Le scrutin se joue dans le contexte d’un pouvoir extrêmement puissant, qui a muselé de nombreuses voix critiques, opposants politiques, chercheurs, intellectuels et journalistes, au fil de ces dernières années. La diversité d’expression recule en Inde. Avec des moyens financiers considérables, le parti du BJP a imposé, durant la campagne, l’omniprésence médiatique de son leader, le premier ministre Narendra Modi, et de son idéologie. Les enjeux de l’information se sont intensifiés et exacerbés.

Arme de propagande, l’information est notamment un outil visant à la promotion de Narendra Modi : elle est relayée par des médias et des chaînes télévisées majoritairement acquis au pouvoir. Le célèbre journaliste Ravish Kumar les a surnommés les « godi » médias, imageant une relation de servilité. L’information se fait alors propagande et glorifie le travail du gouvernement de Narendra Modi. Au cours de la campagne, ces démonstrations partisanes ont monopolisé le paysage médiatique et laissé peu de place à l’opposition politique, ouvertement dépréciée.

Un réseau de 750 faux médias opérant depuis l’Inde

D’après un rapport du Forum économique mondial publié en début d’année, l’Inde se caractérise par le plus haut niveau de risque de désinformation au monde. Récemment, une enquête a révélé l’existence d’un réseau de 750 faux médias opérant depuis l’Inde et déployés à l’étranger, dans le but de manipuler l’information à la faveur du régime indien.

Les outils de communication numériques et en particulier les réseaux sociaux sont couramment utilisés à des fins politiques. L’Inde est le pays le plus peuplé de la planète et compte le plus grand nombre d’utilisateurs du réseau WhatsApp et d’abonnés à la plateforme Youtube. Les géants Google et Meta, qui dirigent Facebook, WhatsApp et Instagram, assurent travailler pour combattre les contenus haineux et privilégier les sources fiables. Mais des rapports d’experts soulignent l’échec de ces engagements en Inde : l’organisation India Civil Watch International a démontré la diffusion de publicités politiques, autorisées par Meta, aux contenus islamophobes ou misogynes.

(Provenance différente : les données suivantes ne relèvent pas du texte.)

(* ===== verification/VfsFiles.v ===== *)
(** * Descriptors and open files

    The invariant of the descriptor table of a process and the open files
    behind it, and the behaviour of the calls that work on descriptors:
    [do_close], [do_dup], [do_dup2], [do_lseek], [do_read] and [do_write]
    ([fs/vfs_syscall.c] with [fs/file.c] and [fs/open.c]). *)

From Stdlib Require Import ZArith Lia.
From stdpp Require Import base list gmap.
From S2P Require Import Prelude KString Vnode Ramfs RamfsSpec RamfsDir RamfsDemo Namev VfsSyscall.

Module VfsFiles.
Import KString Vnode Ramfs RamfsSpec RamfsDir RamfsDemo Namev VfsSyscall.
Local Open Scope Z_scope.

(** ** The invariant *)

(** The number of descriptors that refer to file [f]. *)
Fixpoint fd_count (f : Z) (l : list (option Z)) : Z :=
  match l with
  | [] => 0
  | o :: l => (if bool_decide (o = Some f) then 1 else 0) + fd_count f l
  end.

(** The number of open files on vnode [v]. *)
Definition files_on (v : Z) (m : gmap Z file) : Z :=
  Z.of_nat (size (filter (fun p => f_vnode (snd p) = Some v) m)).

Definition file_ok (s : vst) (f : Z) (x : file) : Prop :=
  0 <= f_mode x < 8 /\ 0 <= f_pos x /\ f_refcount x = fd_count f (p_files s) /\ 0 < f_refcount x /\
  exists v, f_vnode x = Some v /\ is_Some (v_vnodes s !! v).

Record file_inv (s : vst) : Prop := {
  fv_len : Z.of_nat (length (p_files s)) = NFILES;
  fv_dom : forall f, Some f ∈ p_files s -> is_Some (v_files s !! f);
  fv_file : forall f x, v_files s !! f = Some x -> file_ok s f x;
  fv_refs : forall v vn, v_vnodes s !! v = Some vn -> files_on v (v_files s) <= vn_refcount vn
}.

(** The state of the layer is in order. *)
Definition vfs_inv (s : vst) : Prop := fs_inv no_debt s /\ file_inv s.

Lemma fd_count_nonneg f l : 0 <= fd_count f l.
Proof. induction l as [|o l IH]; cbn; [lia|]. destruct (bool_decide (o = Some f)); lia. Qed.

Lemma fd_count_insert f l k o o' :
  l !! k = Some o ->
  fd_count f (<[k := o']> l) =
  fd_count f l - (if bool_decide (o = Some f) then 1 else 0) + (if bool_decide (o' = Some f) then 1 else 0).
Proof.
  revert k. induction l as [|p l IH]; intros [|k] Hk; try done.
  - injection Hk as ->. cbn. lia.
  - change ((if bool_decide (p = Some f) then 1 else 0) + fd_count f (<[k := o']> l) =
      (if bool_decide (p = Some f) then 1 else 0) + fd_count f l - (if bool_decide (o = Some f) then 1 else 0)
      + (if bool_decide (o' = Some f) then 1 else 0)). rewrite (IH k Hk). lia.
Qed.

Lemma fd_count_elem f l : Some f ∈ l <-> 0 < fd_count f l.
Proof.
  induction l as [|o l IH]; cbn; [split; [by intros ?%elem_of_nil|lia]|].
  rewrite elem_of_cons, IH. pose proof (fd_count_nonneg f l).
  destruct (bool_decide_reflect (o = Some f)) as [->|Hne]; split; try (lia || by left).
  intros [E|?]; [congruence|lia].
Qed.

Lemma files_on_delete v m f x :
  m !! f = Some x -> files_on v (delete f m) = files_on v m - if bool_decide (f_vnode x = Some v) then 1 else 0.
Proof.
  intros Hf. unfold files_on. rewrite map_filter_delete.
  destruct (bool_decide_reflect (f_vnode x = Some v)) as [E|E].
  - rewrite map_size_delete.
    assert (filter (fun p : Z * file => f_vnode (snd p) = Some v) m !! f = Some x) as Hx
      by (by apply map_lookup_filter_Some).
    rewrite Hx. assert (size (filter (fun p : Z * file => f_vnode (snd p) = Some v) m) <> 0)%nat; [|lia].
    intros E0%map_size_empty_inv. rewrite E0 in Hx. by rewrite lookup_empty in Hx.
  - rewrite delete_id; [lia|]. apply map_lookup_filter_None. right. intros y Hy. cbn. congruence.
Qed.

Lemma files_on_update v m f x x' :
  m !! f = Some x -> f_vnode x' = f_vnode x -> files_on v (<[f := x']> m) = files_on v m.
Proof.
  intros Hf E. rewrite <- (insert_delete_eq m f x').
  assert (delete f m !! f = None) as Hd by apply lookup_delete_eq.
  pose proof (files_on_delete v m f x Hf) as E1.
  pose proof (files_on_delete v (<[f := x']> (delete f m)) f x' (lookup_insert_eq _ _ _)) as E2.
  rewrite delete_insert_id in E2 by done. rewrite E in E2. lia.
Qed.

Lemma files_on_pos v m f x : m !! f = Some x -> f_vnode x = Some v -> 1 <= files_on v m.
Proof.
  intros Hf E. pose proof (files_on_delete v m f x Hf) as E1. rewrite bool_decide_eq_true_2 in E1 by done.
  unfold files_on in *. lia.
Qed.

(** The vnode layer does not look at files and descriptors. *)
Lemma inv_same d (s s' : vst) :
  v_vnodes s' = v_vnodes s -> v_inuse s' = v_inuse s -> v_fs s' = v_fs s -> v_fresh s' = v_fresh s ->
  v_oom s' = v_oom s -> fs_inv d s -> fs_inv d s'.
Proof.
  destruct s, s'. cbn. intros -> -> -> -> -> [Hw ? ? ? ? ? ? ? ? ?]. split; try assumption. destruct Hw. split; assumption.
Qed.

(** ** Steps *)
Lemma fd_slot_run (s : vst) fd o : 0 <= fd -> p_files s !! Z.to_nat fd = Some o -> fd_slot fd s = Done o s.
Proof.
  intros H0 Hl. unfold fd_slot, gets, bind. destruct (Z.ltb_spec fd 0); [lia|]. by rewrite Hl.
Qed.

Lemma set_fd_run (s : vst) fd o :
  0 <= fd < Z.of_nat (length (p_files s)) -> set_fd fd o s = Done tt (upd_pfiles (<[Z.to_nat fd := o]>) s).
Proof.
  intros H0. unfold set_fd, gets, bind. destruct (Z.ltb_spec fd 0); [lia|].
  destruct (Z.leb_spec (Z.of_nat (length (p_files s))) fd); [lia|]. done.
Qed.

Lemma get_file_run (s : vst) f x : v_files s !! f = Some x -> get_file f s = Done x s.
Proof. intros E. unfold get_file, deref. by rewrite E. Qed.

Lemma set_file_run (s : vst) f x g :
  v_files s !! f = Some x -> set_file f g s = Done tt (upd_vfiles <[f := g x]> s).
Proof. intros E. unfold set_file. by krun (get_file_run s f x E). Qed.

Lemma check_fd_run (s : vst) fd o :
  0 <= fd < NFILES -> p_files s !! Z.to_nat fd = Some o -> check_fd fd s = Done o s.
Proof.
  intros Hr Hl. unfold check_fd. destruct (Z.ltb_spec fd 0); [lia|]. destruct (Z.ltb_spec NFILES fd); [lia|].
  apply fd_slot_run; [lia|done].
Qed.

(** What the assertions on a file ask for. *)
Definition file_fit (x : file) : Prop :=
  0 <= f_mode x < 8 /\ 0 <= f_pos x /\ 0 < f_refcount x /\ is_Some (f_vnode x).

Lemma file_ok_fit s f x : file_ok s f x -> file_fit x.
Proof. intros (Hm & Hp & _ & Hr & v & Hv & _). exact (conj Hm (conj Hp (conj Hr (ex_intro _ v Hv)))). Qed.

Lemma fref_run (s : vst) f x :
  v_files s !! f = Some x -> file_fit x ->
  fref f s = Done tt (upd_vfiles <[f := fl_ref (f_refcount x + 1) x]> s).
Proof.
  intros Hf (Hm & Hp & Hr & v & Hv). unfold fref. krun (get_file_run s f x Hf).
  unfold kassert at 1 2 3, bind at 1 2 3.
  replace ((0 <=? f_mode x) && (f_mode x <? 8)) with true by lia.
  replace (-1 <=? f_pos x) with true by lia. replace (0 <=? f_refcount x) with true by lia.
  replace (f_refcount x =? 0) with false by lia. cbn [negb]. rewrite Hv.
  rewrite bool_decide_eq_true_2 by done. unfold kassert, bind at 1. by apply set_file_run.
Qed.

Le développement d’images et de sons modifiés par intelligence artificielle a également fait irruption à grande échelle dans la campagne électorale. De fausses vidéos de politiciens et de célébrités ont circulé sur la toile. On a pu ainsi découvrir de grandes stars de Bollywood déclarant leur allégeance politique au parti d’opposition, ou bien un politicien musulman chantant sa dévotion hindoue. Arvind Kejriwal, le chef du gouvernement de Delhi emprisonné à la suite d’accusations controversées, a quant à lui été représenté en train de couler du bon temps dans sa cellule. Difficile, pour les électeurs, de démêler le vrai du faux, tant ces vidéos ont la capacité de bien imiter les visages et les voix. Quelle est l’influence réelle des messages forgés par l’intelligence artificielle sur les bulletins de vote ? Dans l’immédiat, nul ne le sait.